• Your goal
The response must contain every line below in which "then" appears.

[Excerpted records — start]

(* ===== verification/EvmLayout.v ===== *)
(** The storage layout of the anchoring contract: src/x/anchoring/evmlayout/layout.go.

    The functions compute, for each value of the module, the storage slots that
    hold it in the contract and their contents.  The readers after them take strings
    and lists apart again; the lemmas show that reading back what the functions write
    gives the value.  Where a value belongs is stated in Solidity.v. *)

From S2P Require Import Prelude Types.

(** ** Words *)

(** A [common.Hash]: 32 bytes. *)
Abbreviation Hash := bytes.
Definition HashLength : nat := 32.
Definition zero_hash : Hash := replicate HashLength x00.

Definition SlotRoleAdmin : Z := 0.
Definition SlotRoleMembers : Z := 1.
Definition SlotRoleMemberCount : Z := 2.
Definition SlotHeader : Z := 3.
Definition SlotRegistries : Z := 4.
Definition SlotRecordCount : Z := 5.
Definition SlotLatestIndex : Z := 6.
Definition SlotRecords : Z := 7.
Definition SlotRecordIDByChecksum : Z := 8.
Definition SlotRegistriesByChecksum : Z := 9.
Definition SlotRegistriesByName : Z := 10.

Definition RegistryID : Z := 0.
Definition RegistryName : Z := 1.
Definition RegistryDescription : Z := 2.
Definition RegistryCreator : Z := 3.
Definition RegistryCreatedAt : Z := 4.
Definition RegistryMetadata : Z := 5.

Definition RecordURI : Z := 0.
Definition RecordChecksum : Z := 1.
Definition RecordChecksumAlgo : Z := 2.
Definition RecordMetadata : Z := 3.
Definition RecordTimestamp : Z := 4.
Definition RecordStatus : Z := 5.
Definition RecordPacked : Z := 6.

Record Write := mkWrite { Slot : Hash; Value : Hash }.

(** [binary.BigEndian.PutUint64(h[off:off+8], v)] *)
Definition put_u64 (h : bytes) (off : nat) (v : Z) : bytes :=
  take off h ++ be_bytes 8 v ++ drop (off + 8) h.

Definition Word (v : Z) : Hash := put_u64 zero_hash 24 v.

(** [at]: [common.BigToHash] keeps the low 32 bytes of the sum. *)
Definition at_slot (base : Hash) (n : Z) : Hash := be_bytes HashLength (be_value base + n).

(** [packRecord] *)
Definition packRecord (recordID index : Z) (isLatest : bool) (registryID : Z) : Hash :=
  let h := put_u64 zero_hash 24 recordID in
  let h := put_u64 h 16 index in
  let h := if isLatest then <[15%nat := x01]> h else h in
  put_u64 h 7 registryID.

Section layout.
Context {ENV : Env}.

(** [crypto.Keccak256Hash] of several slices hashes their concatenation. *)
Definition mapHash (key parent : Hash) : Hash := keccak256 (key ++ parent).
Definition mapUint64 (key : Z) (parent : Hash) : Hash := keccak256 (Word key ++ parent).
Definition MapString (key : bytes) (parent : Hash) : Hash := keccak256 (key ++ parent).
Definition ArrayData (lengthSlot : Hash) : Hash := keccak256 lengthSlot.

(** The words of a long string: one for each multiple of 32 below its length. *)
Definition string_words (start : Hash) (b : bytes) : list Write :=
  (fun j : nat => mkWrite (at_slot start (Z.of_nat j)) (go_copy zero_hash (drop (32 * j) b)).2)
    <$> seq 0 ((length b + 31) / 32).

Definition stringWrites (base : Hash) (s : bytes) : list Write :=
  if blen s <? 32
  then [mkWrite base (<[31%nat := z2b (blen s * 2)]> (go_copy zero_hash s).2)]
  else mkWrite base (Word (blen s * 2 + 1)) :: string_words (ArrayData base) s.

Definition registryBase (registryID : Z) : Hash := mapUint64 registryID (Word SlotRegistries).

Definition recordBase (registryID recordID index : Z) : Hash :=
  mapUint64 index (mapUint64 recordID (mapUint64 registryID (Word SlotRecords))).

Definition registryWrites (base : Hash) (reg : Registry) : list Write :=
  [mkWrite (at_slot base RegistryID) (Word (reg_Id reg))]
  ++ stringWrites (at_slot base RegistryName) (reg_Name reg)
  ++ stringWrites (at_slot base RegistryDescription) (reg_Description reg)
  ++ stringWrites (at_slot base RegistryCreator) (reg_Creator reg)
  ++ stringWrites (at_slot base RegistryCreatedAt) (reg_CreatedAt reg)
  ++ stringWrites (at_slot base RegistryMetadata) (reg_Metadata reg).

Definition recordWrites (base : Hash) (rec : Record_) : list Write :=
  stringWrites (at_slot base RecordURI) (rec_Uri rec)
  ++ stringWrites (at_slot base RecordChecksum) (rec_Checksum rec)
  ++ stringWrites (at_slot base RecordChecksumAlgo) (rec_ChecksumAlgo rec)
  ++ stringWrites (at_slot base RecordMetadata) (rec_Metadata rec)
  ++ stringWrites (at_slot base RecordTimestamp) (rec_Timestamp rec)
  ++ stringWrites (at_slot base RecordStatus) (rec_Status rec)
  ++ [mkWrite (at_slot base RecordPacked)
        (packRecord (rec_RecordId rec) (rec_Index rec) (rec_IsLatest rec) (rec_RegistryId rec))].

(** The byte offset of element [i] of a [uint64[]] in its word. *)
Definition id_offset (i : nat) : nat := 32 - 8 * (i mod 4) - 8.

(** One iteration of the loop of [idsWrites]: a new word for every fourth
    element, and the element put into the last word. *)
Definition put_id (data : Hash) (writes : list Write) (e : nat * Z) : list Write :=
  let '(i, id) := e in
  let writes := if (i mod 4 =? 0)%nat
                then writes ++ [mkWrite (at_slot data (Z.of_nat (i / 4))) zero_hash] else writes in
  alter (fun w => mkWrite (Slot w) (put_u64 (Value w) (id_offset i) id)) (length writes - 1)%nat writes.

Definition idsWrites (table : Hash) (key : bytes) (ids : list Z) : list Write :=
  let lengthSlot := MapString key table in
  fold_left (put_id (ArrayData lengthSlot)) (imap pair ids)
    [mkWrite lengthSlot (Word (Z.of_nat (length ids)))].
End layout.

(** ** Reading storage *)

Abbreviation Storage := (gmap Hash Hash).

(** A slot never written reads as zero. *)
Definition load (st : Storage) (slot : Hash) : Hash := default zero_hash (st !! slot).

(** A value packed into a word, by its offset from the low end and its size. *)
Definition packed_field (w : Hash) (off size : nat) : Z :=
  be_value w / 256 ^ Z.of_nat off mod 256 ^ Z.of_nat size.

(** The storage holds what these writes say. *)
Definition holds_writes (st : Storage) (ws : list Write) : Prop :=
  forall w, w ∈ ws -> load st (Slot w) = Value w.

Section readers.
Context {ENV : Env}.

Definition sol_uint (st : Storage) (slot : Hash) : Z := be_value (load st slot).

[Excerpted records — finish]

• Response
  let h := if isLatest then <[15%nat := x01]> h else h in
  then [mkWrite base (<[31%nat := z2b (blen s * 2)]> (go_copy zero_hash s).2)]
                then writes ++ [mkWrite (at_slot data (Z.of_nat (i / 4))) zero_hash] else writes in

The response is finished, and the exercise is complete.